| Instructions to follow |
Only one span of the listing below is wanted: the lines from the one with "destruct o as" through the one with "(api_key key_type : string)", reproduced exactly, both ends kept.

____

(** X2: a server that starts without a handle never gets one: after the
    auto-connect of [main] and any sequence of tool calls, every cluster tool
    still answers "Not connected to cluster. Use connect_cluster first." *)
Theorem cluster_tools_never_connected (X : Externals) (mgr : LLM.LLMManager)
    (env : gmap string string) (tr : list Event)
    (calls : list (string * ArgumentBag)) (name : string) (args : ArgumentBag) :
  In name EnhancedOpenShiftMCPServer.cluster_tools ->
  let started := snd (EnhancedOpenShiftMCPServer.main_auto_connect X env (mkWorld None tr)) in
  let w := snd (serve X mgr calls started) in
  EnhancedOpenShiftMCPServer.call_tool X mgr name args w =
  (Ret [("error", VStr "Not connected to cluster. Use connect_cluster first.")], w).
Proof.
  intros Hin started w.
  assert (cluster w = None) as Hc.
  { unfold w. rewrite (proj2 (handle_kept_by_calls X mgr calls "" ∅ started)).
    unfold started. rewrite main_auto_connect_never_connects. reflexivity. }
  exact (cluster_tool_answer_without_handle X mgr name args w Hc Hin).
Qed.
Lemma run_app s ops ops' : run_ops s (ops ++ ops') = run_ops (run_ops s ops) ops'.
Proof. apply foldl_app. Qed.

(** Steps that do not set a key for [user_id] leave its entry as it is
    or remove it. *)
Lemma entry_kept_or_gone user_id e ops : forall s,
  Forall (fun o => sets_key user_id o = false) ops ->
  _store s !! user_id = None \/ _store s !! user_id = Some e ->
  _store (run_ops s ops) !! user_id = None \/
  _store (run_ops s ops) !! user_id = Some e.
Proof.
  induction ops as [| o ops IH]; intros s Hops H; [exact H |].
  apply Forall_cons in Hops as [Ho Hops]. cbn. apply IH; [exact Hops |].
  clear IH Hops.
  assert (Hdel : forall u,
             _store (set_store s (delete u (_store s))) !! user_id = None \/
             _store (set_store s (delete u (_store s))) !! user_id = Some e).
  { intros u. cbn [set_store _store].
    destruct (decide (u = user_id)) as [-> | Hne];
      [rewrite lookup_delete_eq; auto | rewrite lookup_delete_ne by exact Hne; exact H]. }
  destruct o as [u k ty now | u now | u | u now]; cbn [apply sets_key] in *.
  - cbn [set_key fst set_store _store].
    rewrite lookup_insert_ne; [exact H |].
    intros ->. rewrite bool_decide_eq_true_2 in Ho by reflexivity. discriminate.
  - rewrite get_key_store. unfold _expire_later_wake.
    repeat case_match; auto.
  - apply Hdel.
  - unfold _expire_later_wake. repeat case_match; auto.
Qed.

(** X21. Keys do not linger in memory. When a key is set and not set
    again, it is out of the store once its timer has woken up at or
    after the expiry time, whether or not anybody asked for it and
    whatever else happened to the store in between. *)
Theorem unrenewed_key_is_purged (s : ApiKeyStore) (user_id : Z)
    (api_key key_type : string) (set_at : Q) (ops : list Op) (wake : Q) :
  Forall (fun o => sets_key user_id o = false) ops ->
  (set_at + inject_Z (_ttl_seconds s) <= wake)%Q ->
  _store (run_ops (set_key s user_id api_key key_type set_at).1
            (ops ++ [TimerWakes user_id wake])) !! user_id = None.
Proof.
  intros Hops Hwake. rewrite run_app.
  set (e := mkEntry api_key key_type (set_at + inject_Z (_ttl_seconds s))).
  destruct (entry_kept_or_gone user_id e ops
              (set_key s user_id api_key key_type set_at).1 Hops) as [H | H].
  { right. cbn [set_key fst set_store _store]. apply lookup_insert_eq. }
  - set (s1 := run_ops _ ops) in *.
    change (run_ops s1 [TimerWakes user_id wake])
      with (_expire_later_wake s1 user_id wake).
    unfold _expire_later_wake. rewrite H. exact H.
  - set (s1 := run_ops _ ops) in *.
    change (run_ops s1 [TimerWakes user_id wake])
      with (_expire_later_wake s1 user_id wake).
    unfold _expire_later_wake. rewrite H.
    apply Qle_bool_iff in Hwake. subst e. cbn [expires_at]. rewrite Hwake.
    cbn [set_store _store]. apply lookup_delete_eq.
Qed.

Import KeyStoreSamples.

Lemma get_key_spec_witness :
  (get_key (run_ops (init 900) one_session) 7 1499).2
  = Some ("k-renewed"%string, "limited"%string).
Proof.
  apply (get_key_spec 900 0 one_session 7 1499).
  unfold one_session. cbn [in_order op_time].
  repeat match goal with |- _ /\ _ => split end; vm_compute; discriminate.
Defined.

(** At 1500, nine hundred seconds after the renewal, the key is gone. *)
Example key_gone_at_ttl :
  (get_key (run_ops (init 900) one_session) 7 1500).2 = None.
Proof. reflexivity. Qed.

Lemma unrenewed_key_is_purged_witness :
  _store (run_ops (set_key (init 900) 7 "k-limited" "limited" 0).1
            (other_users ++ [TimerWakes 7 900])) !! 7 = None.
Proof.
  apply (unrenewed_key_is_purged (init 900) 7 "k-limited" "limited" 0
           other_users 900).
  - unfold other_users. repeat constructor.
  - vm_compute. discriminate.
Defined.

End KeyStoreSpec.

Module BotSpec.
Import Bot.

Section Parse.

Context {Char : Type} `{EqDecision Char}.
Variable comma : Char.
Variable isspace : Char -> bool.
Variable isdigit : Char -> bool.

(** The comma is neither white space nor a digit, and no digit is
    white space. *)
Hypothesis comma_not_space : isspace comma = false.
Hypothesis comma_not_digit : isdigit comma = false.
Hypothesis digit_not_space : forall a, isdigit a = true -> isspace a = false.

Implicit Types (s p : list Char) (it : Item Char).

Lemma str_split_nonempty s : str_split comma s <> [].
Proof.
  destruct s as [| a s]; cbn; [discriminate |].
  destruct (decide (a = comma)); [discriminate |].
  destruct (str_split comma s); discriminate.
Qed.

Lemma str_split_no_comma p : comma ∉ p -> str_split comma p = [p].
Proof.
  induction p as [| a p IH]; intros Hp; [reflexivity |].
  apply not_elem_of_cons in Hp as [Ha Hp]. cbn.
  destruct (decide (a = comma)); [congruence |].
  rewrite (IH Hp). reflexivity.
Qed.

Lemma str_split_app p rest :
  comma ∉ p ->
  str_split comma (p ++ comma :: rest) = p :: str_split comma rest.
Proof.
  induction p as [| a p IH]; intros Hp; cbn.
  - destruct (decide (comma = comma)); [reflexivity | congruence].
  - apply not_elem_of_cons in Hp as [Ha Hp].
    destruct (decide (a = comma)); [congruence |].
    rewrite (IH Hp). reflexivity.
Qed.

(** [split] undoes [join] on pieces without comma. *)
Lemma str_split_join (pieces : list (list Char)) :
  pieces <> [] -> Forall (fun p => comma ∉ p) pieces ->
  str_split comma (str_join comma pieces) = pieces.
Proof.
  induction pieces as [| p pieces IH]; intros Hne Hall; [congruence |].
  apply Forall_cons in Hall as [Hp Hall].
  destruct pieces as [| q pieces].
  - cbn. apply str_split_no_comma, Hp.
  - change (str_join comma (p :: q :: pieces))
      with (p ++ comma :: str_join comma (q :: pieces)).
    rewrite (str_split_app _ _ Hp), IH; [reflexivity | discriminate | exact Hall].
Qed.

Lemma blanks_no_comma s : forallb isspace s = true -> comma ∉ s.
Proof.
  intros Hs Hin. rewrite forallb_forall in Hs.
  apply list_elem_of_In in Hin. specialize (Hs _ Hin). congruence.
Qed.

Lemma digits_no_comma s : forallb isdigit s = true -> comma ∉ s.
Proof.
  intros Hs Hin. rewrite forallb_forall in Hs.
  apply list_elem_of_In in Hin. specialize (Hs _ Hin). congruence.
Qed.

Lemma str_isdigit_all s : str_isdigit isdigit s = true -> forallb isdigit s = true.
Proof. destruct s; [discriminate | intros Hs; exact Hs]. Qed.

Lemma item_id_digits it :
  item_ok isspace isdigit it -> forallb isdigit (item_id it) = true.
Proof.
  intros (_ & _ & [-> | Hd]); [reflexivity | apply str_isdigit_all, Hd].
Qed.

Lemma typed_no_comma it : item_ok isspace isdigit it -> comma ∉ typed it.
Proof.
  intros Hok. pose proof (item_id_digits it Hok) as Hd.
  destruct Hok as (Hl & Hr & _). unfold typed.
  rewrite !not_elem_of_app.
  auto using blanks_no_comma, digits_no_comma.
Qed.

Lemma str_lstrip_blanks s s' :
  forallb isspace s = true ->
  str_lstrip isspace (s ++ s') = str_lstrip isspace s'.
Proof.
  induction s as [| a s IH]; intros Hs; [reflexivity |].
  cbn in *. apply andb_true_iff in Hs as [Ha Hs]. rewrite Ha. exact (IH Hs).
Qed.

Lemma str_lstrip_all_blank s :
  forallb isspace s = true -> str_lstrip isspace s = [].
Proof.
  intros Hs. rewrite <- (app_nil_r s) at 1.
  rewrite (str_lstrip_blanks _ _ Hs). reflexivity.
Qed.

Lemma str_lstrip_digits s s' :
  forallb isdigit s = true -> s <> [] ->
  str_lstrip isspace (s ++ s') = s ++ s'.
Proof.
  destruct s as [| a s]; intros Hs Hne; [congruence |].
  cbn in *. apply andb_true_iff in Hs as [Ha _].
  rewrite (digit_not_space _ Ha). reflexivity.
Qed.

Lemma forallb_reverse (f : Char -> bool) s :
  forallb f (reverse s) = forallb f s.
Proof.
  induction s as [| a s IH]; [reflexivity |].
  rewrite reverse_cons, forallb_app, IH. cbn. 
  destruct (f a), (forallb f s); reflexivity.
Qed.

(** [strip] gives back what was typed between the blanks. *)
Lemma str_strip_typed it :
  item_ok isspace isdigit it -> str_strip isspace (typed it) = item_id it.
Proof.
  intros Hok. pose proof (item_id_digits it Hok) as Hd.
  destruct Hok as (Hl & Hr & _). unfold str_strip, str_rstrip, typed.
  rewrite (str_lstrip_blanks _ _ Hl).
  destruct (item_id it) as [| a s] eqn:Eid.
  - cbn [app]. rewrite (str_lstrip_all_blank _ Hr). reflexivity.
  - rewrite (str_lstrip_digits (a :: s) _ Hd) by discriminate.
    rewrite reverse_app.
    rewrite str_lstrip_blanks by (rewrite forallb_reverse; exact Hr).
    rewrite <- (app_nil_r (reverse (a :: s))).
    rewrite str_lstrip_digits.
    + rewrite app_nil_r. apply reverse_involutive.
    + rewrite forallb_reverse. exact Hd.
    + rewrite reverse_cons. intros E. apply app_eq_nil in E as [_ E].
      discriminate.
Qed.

____

| Exercise output |
  destruct o as [u k ty now | u now | u | u now]; cbn [apply sets_key] in *.
  - cbn [set_key fst set_store _store].
    rewrite lookup_insert_ne; [exact H |].
    intros ->. rewrite bool_decide_eq_true_2 in Ho by reflexivity. discriminate.
  - rewrite get_key_store. unfold _expire_later_wake.
    repeat case_match; auto.
  - apply Hdel.
  - unfold _expire_later_wake. repeat case_match; auto.
Qed.

(** X21. Keys do not linger in memory. When a key is set and not set
    again, it is out of the store once its timer has woken up at or
    after the expiry time, whether or not anybody asked for it and
    whatever else happened to the store in between. *)
Theorem unrenewed_key_is_purged (s : ApiKeyStore) (user_id : Z)
    (api_key key_type : string) (set_at : Q) (ops : list Op) (wake : Q) :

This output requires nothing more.